# Just a Review



## kitchenelf (Aug 9, 2008)

With so many new members, and a couple new forums, sometimes I like to go over "things".

When posting recipes it's always a good idea to post each one in a separate thread with the title reflecting what the recipe is (or at least a description with key words).  Otherwise it will be impossible to search say, Bratwurst, or Chicken, in the title only, in a given forum.  You will get every single thread/post that mentions this word without the benefit of any recipe.

Thread titles should reflect what's in the thread - it gives people an option of clicking on it or scrolling by and not feeling they wasted their time when it involves something they are not interested in.

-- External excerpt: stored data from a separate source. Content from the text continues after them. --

(* ===== verification/LoaderRun.v ===== *)
(** * A run of the loader (loader.c)

    [main] as a whole: options, signature, policy, BPF object, start of the
    program, wait for libc, installation and supervision. *)

From S2P Require Import Prelude CStrings KvmiSetup Enforcer LoaderPolicy LoaderElf LoaderGraph LoaderTrust LoaderInstall LoaderMain LoaderCli.
From stdpp Require Import prelude gmap strings list.
From Stdlib Require Import ZArith Lia Ascii.
#[local] Open Scope string_scope.
#[local] Open Scope list_scope.
#[local] Open Scope Z_scope.

Section run.
Context `{C : Crypto} (elf_at : string -> option elf_file) (map_create : string -> bool).
Context (realpath : string -> option string).

(** What the system does during a run.  The binary is read from its path twice,
    for the signature and for the policy.  [rw_policy] is [None] when the second
    open fails; a file that is no ELF file then gives an empty policy, as one
    without sections does. *)
Record run_world := RunWorld {
  rw_signed : option elf_file;
  rw_policy : option elf_file;
  rw_keys : key_source;
  rw_revocations : revocations;
  rw_skel_opens : bool;
  rw_skel_loads : bool;
  rw_skel_attaches : bool;
  rw_cgroup_ino : option Z;
  rw_ringbuf : bool;
  rw_child : option Z;
  rw_trapped : bool;
  rw_maps_at : nat -> option string;
  rw_exited : nat -> bool;
  rw_turns : list turn;
}.

(** After the program is released: with the ring buffer the loop of turns, else a
    plain wait. *)
Definition supervise_child (o : options) (w : run_world) (binary : string) (nimports : nat) (next : Z) : M loader unit :=
  if o_audit o && rw_ringbuf w then
    _ ← supervise elf_at map_create (Freed nimports) (basename binary) (o_watch_dlopen o) (rw_turns w) 0 next;
    mret tt
  else mret tt.

(** The exit status; the status after the program was started is 0. *)
Definition loader_run (args : list string) (w : run_world) : M loader Z :=
  match parse_args args default_options with
  | CliHelp | CliVersion => mret 0
  | CliNoBinary => mret 1
  | CliRun o binary _ =>
      match verify_signature (rw_signed w) (o_use_tpm o) (rw_keys w) (rw_revocations w) with
      | Refused | Exited => mret 1
      | Done _ =>
          match rw_policy w with
          | None => mret 1
          | Some e =>
              if negb (rw_skel_opens w && rw_skel_loads w && rw_skel_attaches w) then mret 1
              else
                _ ← (if streq (o_cgroup_path o) EmptyString then mret tt else populate_cgroup (rw_cgroup_ino w));
                match rw_child w with
                | None => mret 1
                | Some child =>
                    if negb (rw_trapped w) then mret 1
                    else
                      r ← of_option (wait_libc (S PTRACE_STEP_LIMIT) (rw_maps_at w) (rw_exited w) 0);
                      result ← install_policy elf_at map_create realpath binary e child r.1 (rw_maps_at w r.2)
                                 (o_surface o) (o_system_wide o);
                      match result with
                      | InstallReady next =>
                          imports ← of_option (import_names (Some e));
                          _ ← supervise_child o w binary (length imports) next;
                          mret 0
                      | InstallSurface | InstallFatal => mret 0
                      end
                end
          end
      end
  end.
End run.

Arguments RunWorld {C}.
(** ** The libraries of a memory map *)

(** Each library that a line names, once; a list of 32 may have cut off the rest. *)
Record libraries (bin_name : string) (maps : option string) (libs : list string) : Prop := {
  lb_nodup : NoDup libs;
  lb_count : (length libs <= MAX_SEEN_LIBS)%nat;
  lb_named : forall path, path ∈ libs ->
    exists line, line ∈ maps_lines 511 maps /\ library_of bin_name data_file line = Some path;
  lb_all : (length libs < MAX_SEEN_LIBS)%nat -> forall line path,
    line ∈ maps_lines 511 maps -> library_of bin_name data_file line = Some path -> path ∈ libs;
}.

Lemma discover_prefix bin_name lines seen : seen `prefix_of` discover_libs bin_name lines seen.
Proof.
  revert seen. induction lines as [|line lines IH]; intros seen; cbn [discover_libs]; [done|].
  destruct (_ <=? _)%nat; [done|]. destruct (library_of _ _ _); [|done]. destruct (existsb _ _); [done|].
  etransitivity; [|apply IH]. by eexists.
Qed.

Lemma discover_count bin_name lines seen :
  (length seen <= MAX_SEEN_LIBS)%nat -> (length (discover_libs bin_name lines seen) <= MAX_SEEN_LIBS)%nat.
Proof.
  revert seen. induction lines as [|line lines IH]; intros seen Hs; cbn [discover_libs]; [done|].
  destruct (_ <=? _)%nat eqn:E; [done|]. destruct (library_of _ _ _); [|by apply IH].
  destruct (existsb _ _); [by apply IH|]. apply IH. rewrite length_app. cbn. apply Nat.leb_gt in E. lia.
Qed.

Lemma discover_members bin_name maps lines seen :
  lines ⊆ maps_lines 511 maps ->
  let libs := discover_libs bin_name lines seen in
  (forall path, path ∈ libs -> path ∈ seen \/
     exists line, line ∈ maps_lines 511 maps /\ library_of bin_name data_file line = Some path) /\
  ((length libs < MAX_SEEN_LIBS)%nat -> forall line path,
     line ∈ lines -> library_of bin_name data_file line = Some path -> path ∈ libs).
Proof.
  revert seen. induction lines as [|line lines IH]; intros seen Hsub; cbn [discover_libs].
  { split; [by left|]. by intros _ ?? ?%not_elem_of_nil. }
  assert (lines ⊆ maps_lines 511 maps) as Hsub' by set_solver.
  destruct (MAX_SEEN_LIBS <=? length seen)%nat eqn:E.
  { cbv zeta. split; [by left|]. apply Nat.leb_le in E. lia. }
  assert (forall seen1, (forall p, library_of bin_name data_file line = Some p -> p ∈ seen1) ->
    (length (discover_libs bin_name lines seen1) < MAX_SEEN_LIBS)%nat -> forall l path,
    l ∈ line :: lines -> library_of bin_name data_file l = Some path -> path ∈ discover_libs bin_name lines seen1) as Hcons.
  { intros seen1 Hin Hlen l path [->|Hl]%elem_of_cons Hp; [|by eapply (proj2 (IH seen1 Hsub'))].
    destruct (discover_prefix bin_name lines seen1) as [k ->]. apply elem_of_app. left. auto. }
  destruct (library_of bin_name data_file line) as [path|] eqn:El; [|split; [apply IH; done|by apply Hcons]].
  assert (strncpyz 512 path = path) as Hf. { eapply (library_of_fits _ _ maps); [|done]. apply Hsub. by left. }
  destruct (existsb _ _) eqn:Ex.
  - split; [by apply IH|]. apply Hcons. intros q [= <-]. apply existsb_exists in Ex as (x & Hx & Hq).
    apply streq_eq in Hq as ->. by apply list_elem_of_In.
  - rewrite Hf. split; [|apply Hcons; intros q [= <-]; apply elem_of_app; right; by left].
    intros q Hq. destruct (proj1 (IH _ Hsub') q Hq) as [[?|Hx]%elem_of_app|?]; [by left| |by right].
    right. apply list_elem_of_singleton in Hx as ->. exists line. split; [|done]. apply Hsub. by left.
Qed.
(* ===== verification/Arm64Asm.v ===== *)
(** * The assembly of the ARM64 hypervisor

    boot.S and exceptions.S as lists of instructions over the registers of EL2,
    the vector table, and the guest of dummy_guest.S with its page tables.

    The call of the hook in C is a function on the machine that keeps to the
    procedure call standard; what the hook does is [handle_sync_lower]. *)

From S2P Require Import Prelude CStrings BitFields Arm64.
From stdpp Require Import prelude strings list.
From Stdlib Require Import ZArith Lia Ascii.
#[local] Open Scope string_scope.
#[local] Open Scope list_scope.
#[local] Open Scope Z_scope.

(** ** The machine *)

Inductive sysreg := CurrentEL | ESR_EL2 | FAR_EL2 | ELR_EL2 | SPSR_EL2 | VBAR_EL2 | VTTBR_EL2 | VTCR_EL2 | HCR_EL2.
#[global] Instance sysreg_eq_dec : EqDecision sysreg.
Proof. solve_decision. Defined.

(** x0 to x30, the stack pointer, the system registers, and memory by 64-bit words
    at byte addresses. *)
Record el2 := El2 { xr : nat -> Z; sp : Z; sys : sysreg -> Z; dram : Z -> Z }.

Definition set_x (r : nat) (v : Z) (c : el2) : el2 :=
  El2 (fun r' => if decide (r = r') then v else xr c r') (sp c) (sys c) (dram c).
Definition set_sp (v : Z) (c : el2) : el2 := El2 (xr c) v (sys c) (dram c).
Definition set_sys (s : sysreg) (v : Z) (c : el2) : el2 :=
  El2 (xr c) (sp c) (fun s' => if decide (s = s') then v else sys c s') (dram c).
Definition store_word (a v : Z) (c : el2) : el2 :=
  El2 (xr c) (sp c) (sys c) (fun a' => if decide (a = a') then v else dram c a').

(** ** Instructions *)

Inductive ainstr :=
| SubSp (k : Z)
| AddSp (k : Z)
| MovFromSp (d : nat)
| MovToSp (s : nat)
| Stp (a b : nat) (off : Z)
| Str (a : nat) (off : Z)
| Ldp (a b : nat) (off : Z)
| Ldr (a : nat) (off : Z)
| LdrConst (d : nat) (v : Z)
| MovImm (d : nat) (v : Z)
| Lsl (d s : nat) (k : Z)
| Lsr (d s : nat) (k : Z)
| OrrReg (d a b : nat)
| OrrImm (d a : nat) (v : Z)
| Mrs (d : nat) (s : sysreg)
| Msr (s : sysreg) (r : nat)
| Barrier
| BlHook.

Section exec.
Context (hook : el2 -> el2).

Definition aexec (i : ainstr) (c : el2) : el2 :=
  match i with
  | SubSp k => set_sp (u64 (sp c - k)) c
  | AddSp k => set_sp (u64 (sp c + k)) c
  | MovFromSp d => set_x d (sp c) c
  | MovToSp s => set_sp (xr c s) c
  | Stp a b off => store_word (u64 (sp c + off + 8)) (xr c b) (store_word (u64 (sp c + off)) (xr c a) c)
  | Str a off => store_word (u64 (sp c + off)) (xr c a) c
  | Ldp a b off => set_x b (dram c (u64 (sp c + off + 8))) (set_x a (dram c (u64 (sp c + off))) c)
  | Ldr a off => set_x a (dram c (u64 (sp c + off))) c
  | LdrConst d v => set_x d v c
  | MovImm d v => set_x d v c
  | Lsl d s k => set_x d (u64 (Z.shiftl (xr c s) k)) c
  | Lsr d s k => set_x d (Z.shiftr (xr c s) k) c
  | OrrReg d a b => set_x d (Z.lor (xr c a) (xr c b)) c
  | OrrImm d a v => set_x d (Z.lor (xr c a) v) c
  | Mrs d s => set_x d (sys c s) c
  | Msr s r => set_sys s (xr c r) c
  | Barrier => c
  | BlHook => hook c
  end.

Definition arun (code : list ainstr) (c : el2) : el2 := fold_left (fun c i => aexec i c) code c.
End exec.

(** ** exceptions.S *)

Definition save_guest_context : list ainstr :=
  [SubSp 256; Stp 0 1 0; Stp 2 3 16; Stp 4 5 32; Stp 6 7 48; Stp 8 9 64; Stp 10 11 80; Stp 12 13 96; Stp 14 15 112;
   Stp 16 17 128; Stp 18 19 144; Stp 20 21 160; Stp 22 23 176; Stp 24 25 192; Stp 26 27 208; Stp 28 29 224; Str 30 240].

Definition restore_guest_context : list ainstr :=
  [Ldp 0 1 0; Ldp 2 3 16; Ldp 4 5 32; Ldp 6 7 48; Ldp 8 9 64; Ldp 10 11 80; Ldp 12 13 96; Ldp 14 15 112;
   Ldp 16 17 128; Ldp 18 19 144; Ldp 20 21 160; Ldp 22 23 176; Ldp 24 25 192; Ldp 26 27 208; Ldp 28 29 224; Ldr 30 240;
   AddSp 256].

Definition hook_args : list ainstr := [Mrs 0 ESR_EL2; Mrs 1 FAR_EL2; MovFromSp 2].

(** Up to the [eret]. *)
Definition sync_lower_el64 : list ainstr := save_guest_context ++ hook_args ++ [BlHook] ++ restore_guest_context.

(** The sixteen vectors; each of the two others branches to itself. *)
Inductive vector := SyncCurrentEl | SyncLowerEl64 | DefaultHandler.
#[global] Instance vector_eq_dec : EqDecision vector.
Proof. solve_decision. Defined.

Definition el2_vector_table : list vector :=
  [DefaultHandler; DefaultHandler; DefaultHandler; DefaultHandler;
   SyncCurrentEl; DefaultHandler; DefaultHandler; DefaultHandler;
   SyncLowerEl64; DefaultHandler; DefaultHandler; DefaultHandler;
   DefaultHandler; DefaultHandler; DefaultHandler; DefaultHandler].

(** Where an exception comes from, and its kind, in the order of the table. *)
Inductive ex_source := CurrentSp0 | CurrentSpx | LowerA64 | LowerA32.
Inductive ex_kind := ExSync | ExIrq | ExFiq | ExSError.
Definition vector_index (s : ex_source) (k : ex_kind) : nat :=
  (4 * (match s with CurrentSp0 => 0 | CurrentSpx => 1 | LowerA64 => 2 | LowerA32 => 3 end) +
   match k with ExSync => 0 | ExIrq => 1 | ExFiq => 2 | ExSError => 3 end)%nat.
Definition dispatch (s : ex_source) (k : ex_kind) : vector := nth (vector_index s k) el2_vector_table DefaultHandler.

(** The registers that the hook is given. *)
Definition hook_regs (c : el2) : list Z := (fun i => dram c (u64 (xr c 2 + 8 * Z.of_nat i))) <$> seq 0 31.

(** An exception of the guest: the processor stays at EL2, or returns to the guest
    at ELR with the registers as they are then. *)
Inductive el2_outcome := Returned (c : el2) | Waiting.

Definition take_exception (hook : el2 -> el2) (g : guest) (s : ex_source) (k : ex_kind) (c : el2) : M hypervisor el2_outcome :=
  match dispatch s k with
  | SyncLowerEl64 =>
      let call := arun hook (save_guest_context ++ hook_args) c in
      out ← handle_sync_lower g (xr call 0) (xr call 1) (hook_regs call);
      match out with
      | Resume => mret (Returned (arun hook ([BlHook] ++ restore_guest_context) call))
      | Frozen => mret Waiting
      end
  | _ => mret Waiting
  end.

(** The procedure call standard, for a function that writes neither system
    registers nor the frame of its caller. *)
Record aapcs (hook : el2 -> el2) : Prop := {
  aa_sp c : sp (hook c) = sp c;
  aa_sys c s : sys (hook c) s = sys c s;
  aa_mem c a : sp c <= a -> dram (hook c) a = dram c a;
}.

(** ** boot.S *)

(** [_start] and [el2_entry] up to the call of [hypervisor_main], for the addresses
    of the stack and of the vectors; [None] waits for ever. *)
Definition el_check : list ainstr := [Mrs 0 CurrentEL; Lsr 0 0 2].
Definition el2_entry (stack_top vectors : Z) : list ainstr :=
  [LdrConst 1 stack_top; MovToSp 1; LdrConst 0 vectors; Msr VBAR_EL2 0; Barrier].
Definition boot_start (stack_top vectors : Z) (c : el2) : option el2 :=
  let c1 := arun id el_check c in
  if xr c1 0 =? 2 then Some (arun id (el2_entry stack_top vectors) c1) else None.

Definition stage2_setup (l1_addr : Z) : list ainstr :=
  [LdrConst 0 l1_addr; MovImm 1 1; Lsl 1 1 48; OrrReg 0 0 1; Msr VTTBR_EL2 0;
   LdrConst 0 0x80023058; Msr VTCR_EL2 0;
   Mrs 0 HCR_EL2; OrrImm 0 0 1; MovImm 1 1; Lsl 1 1 31; OrrReg 0 0 1; Msr HCR_EL2 0; Barrier; Barrier].

(** Up to the [eret], which enters the guest at ELR in the mode of SPSR. *)
Definition enter_el1 (guest_entry : Z) : list ainstr :=
  [LdrConst 0 0x3C5; Msr SPSR_EL2 0; LdrConst 0 guest_entry; Msr ELR_EL2 0].

(** ** dummy_guest.S *)

(** The five tables from the address [base], a page each. *)
Definition guest_word (base a : Z) : Z :=
  if a =? base then (base + 0x1000) + 3
  else if a =? base + 8 * 36 then (base + 0x2000) + 3
  else if a =? base + 0x1000 + 8 * 1 then 0x40000701
  else if a =? base + 0x2000 + 8 * 209 then (base + 0x3000) + 3
  else if a =? base + 0x3000 + 8 * 179 then (base + 0x4000) + 3
  else if a =? base + 0x4000 + 8 * 393 then 0x40200703
  else 0.

Definition dummy_guest (guest_pgd : Z) : guest := Guest guest_pgd 0 (guest_word guest_pgd).

(** What the guest does that EL2 sees: the call with the address in x0, and the
    branch. *)
Inductive guest_act := ActHvc (x0 : Z) | ActBranch (va : Z).
Definition dummy_guest_entry : list guest_act := [ActHvc 0x123456789000; ActBranch 0x40200000].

Always remember that copyrighted recipes need to be linked and not copied and pasted.  It doesn't matter if you got it years ago and can't remember where exactly it came from on the Internet.  A simple Google search can usually produce the recipe.  When in doubt feel free to send the recipe to me, or another Admin or Mod, and we will look it up for you.  Most sites hold the copyright to their recipes.  Unless you can change the wording to how YOU made it so it does not resemble the original at all, it must be linked.  Don't get irritated with us if we ask you about a recipe .  It's one of the things we have to do.  The owner of this site, and the poster (that would be you) can be fined up to six figures if someone wanted to push the issue.  Our resident attorney can tell you that it is happening *successfully*!!!  We are here to protect both people and to keep Discuss Cooking from possibly being shut down.

If a post is offensive, or an advertisement/SPAM, please use the "Report Post" feature.  This sends an e-mail to every Mod and Admin immediately.  If you just post in the thread then it takes us reading it.  It's hard to hit every new post so this may go without notice, otherwise.

If you have an issue with what someone says try to take it up with them in a PM.  Openly arguing on the board is never a good idea.  I also realize some issues are good to resolve openly...just do it in an adult way.  Some of these discussions are a good "education".  

I know we also have some new features i.e., the Friendship option.  This is nothing more than a way to extend your hand and friendship to someone.  It's a nice gesture.  It doesn't "do" anything or "mean" anything more than that.  

Anytime anyone has a question feel free to ask a Mod or Admin.  Even though it doesn't always seem like we are here to help, we are.  Remember, we all have jobs and families.  Sometimes our answers may seem "short"...we don't mean them to be.  We too try to spend quality time with our families and/or we could be at work.

Thanks for "listening" and if anyone has any questions please feel free to ask.


----------